### Problem to work on:
Taking the listing below, restate word for word each line from the line with "revert w g b." to the line with "destruct (exec_op w op) as [w1 [[]|]] eqn:E;", ends included, and stop there.

### Exercise material:

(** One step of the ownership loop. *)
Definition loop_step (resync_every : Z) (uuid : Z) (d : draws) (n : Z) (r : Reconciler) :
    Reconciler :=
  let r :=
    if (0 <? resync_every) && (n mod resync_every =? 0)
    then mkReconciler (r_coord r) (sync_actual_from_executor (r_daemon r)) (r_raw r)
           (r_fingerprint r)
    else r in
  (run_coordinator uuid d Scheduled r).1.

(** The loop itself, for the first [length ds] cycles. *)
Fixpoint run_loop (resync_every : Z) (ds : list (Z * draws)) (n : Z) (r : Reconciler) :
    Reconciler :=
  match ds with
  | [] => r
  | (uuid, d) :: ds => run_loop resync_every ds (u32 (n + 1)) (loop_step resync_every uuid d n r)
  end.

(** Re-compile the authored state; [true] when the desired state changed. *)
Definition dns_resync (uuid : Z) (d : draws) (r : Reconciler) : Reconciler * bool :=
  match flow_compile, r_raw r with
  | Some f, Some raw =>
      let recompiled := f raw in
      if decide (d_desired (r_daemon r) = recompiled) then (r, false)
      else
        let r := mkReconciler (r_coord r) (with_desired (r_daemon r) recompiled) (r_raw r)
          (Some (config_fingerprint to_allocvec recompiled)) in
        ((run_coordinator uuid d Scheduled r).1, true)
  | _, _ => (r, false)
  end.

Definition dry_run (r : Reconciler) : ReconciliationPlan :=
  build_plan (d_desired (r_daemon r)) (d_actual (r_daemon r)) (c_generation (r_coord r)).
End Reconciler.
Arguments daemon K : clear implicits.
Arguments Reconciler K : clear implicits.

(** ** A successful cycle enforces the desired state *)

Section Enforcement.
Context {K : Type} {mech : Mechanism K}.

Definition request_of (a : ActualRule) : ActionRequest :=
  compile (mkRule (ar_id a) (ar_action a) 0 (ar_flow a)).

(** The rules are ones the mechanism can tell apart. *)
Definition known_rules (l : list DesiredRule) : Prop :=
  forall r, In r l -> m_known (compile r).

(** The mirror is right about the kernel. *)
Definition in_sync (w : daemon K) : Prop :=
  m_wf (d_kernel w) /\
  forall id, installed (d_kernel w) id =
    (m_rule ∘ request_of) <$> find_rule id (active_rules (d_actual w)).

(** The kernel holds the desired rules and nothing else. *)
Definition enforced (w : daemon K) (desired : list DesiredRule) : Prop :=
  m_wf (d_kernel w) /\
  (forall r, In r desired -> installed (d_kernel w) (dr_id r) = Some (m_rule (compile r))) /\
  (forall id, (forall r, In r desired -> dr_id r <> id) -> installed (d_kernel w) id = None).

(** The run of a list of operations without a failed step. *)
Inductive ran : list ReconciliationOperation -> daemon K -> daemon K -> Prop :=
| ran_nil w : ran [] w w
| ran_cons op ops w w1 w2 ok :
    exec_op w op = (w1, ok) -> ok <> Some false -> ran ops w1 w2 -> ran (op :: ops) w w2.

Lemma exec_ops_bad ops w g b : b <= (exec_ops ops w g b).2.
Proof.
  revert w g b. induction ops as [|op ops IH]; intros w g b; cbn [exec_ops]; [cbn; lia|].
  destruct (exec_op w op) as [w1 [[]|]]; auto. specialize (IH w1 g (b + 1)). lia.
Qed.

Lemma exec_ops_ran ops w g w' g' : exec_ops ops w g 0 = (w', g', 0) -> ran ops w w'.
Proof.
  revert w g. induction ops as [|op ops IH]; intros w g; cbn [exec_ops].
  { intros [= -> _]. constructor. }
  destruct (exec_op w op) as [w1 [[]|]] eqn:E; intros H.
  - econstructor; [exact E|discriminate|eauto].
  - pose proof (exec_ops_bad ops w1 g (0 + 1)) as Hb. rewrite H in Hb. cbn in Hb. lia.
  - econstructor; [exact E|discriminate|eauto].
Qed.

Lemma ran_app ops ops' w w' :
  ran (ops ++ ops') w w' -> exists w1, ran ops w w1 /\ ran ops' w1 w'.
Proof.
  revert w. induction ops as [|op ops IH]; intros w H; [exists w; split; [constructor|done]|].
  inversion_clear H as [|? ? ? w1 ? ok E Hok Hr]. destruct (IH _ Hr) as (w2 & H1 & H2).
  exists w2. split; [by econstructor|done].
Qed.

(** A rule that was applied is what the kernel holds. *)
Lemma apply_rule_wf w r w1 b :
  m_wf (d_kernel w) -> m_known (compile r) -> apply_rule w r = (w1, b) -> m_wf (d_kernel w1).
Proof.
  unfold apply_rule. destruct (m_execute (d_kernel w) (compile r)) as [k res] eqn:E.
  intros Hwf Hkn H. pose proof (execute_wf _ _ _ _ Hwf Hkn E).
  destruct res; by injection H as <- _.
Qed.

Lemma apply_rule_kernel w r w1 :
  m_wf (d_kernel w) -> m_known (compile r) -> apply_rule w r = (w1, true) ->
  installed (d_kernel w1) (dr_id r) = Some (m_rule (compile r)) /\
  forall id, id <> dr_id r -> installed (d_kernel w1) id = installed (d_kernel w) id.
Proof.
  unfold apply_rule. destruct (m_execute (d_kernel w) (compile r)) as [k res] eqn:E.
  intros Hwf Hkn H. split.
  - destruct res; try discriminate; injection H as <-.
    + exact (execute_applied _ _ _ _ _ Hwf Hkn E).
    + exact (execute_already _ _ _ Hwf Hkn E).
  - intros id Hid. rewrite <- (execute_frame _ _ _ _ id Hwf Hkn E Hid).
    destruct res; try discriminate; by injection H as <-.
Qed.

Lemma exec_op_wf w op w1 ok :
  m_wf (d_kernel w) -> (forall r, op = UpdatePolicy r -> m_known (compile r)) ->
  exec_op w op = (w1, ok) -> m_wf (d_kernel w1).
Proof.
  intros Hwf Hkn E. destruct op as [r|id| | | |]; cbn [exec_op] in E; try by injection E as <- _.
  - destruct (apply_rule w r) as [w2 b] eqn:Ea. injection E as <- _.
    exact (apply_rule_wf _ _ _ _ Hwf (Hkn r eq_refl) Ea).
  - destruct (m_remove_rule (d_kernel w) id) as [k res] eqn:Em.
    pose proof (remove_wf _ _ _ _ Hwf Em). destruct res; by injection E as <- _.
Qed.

### Result of this exercise:
  revert w g b. induction ops as [|op ops IH]; intros w g b; cbn [exec_ops]; [cbn; lia|].
  destruct (exec_op w op) as [w1 [[]|]]; auto. specialize (IH w1 g (b + 1)). lia.
Qed.

Lemma exec_ops_ran ops w g w' g' : exec_ops ops w g 0 = (w', g', 0) -> ran ops w w'.
Proof.
  revert w g. induction ops as [|op ops IH]; intros w g; cbn [exec_ops].
  { intros [= -> _]. constructor. }
  destruct (exec_op w op) as [w1 [[]|]] eqn:E; intros H.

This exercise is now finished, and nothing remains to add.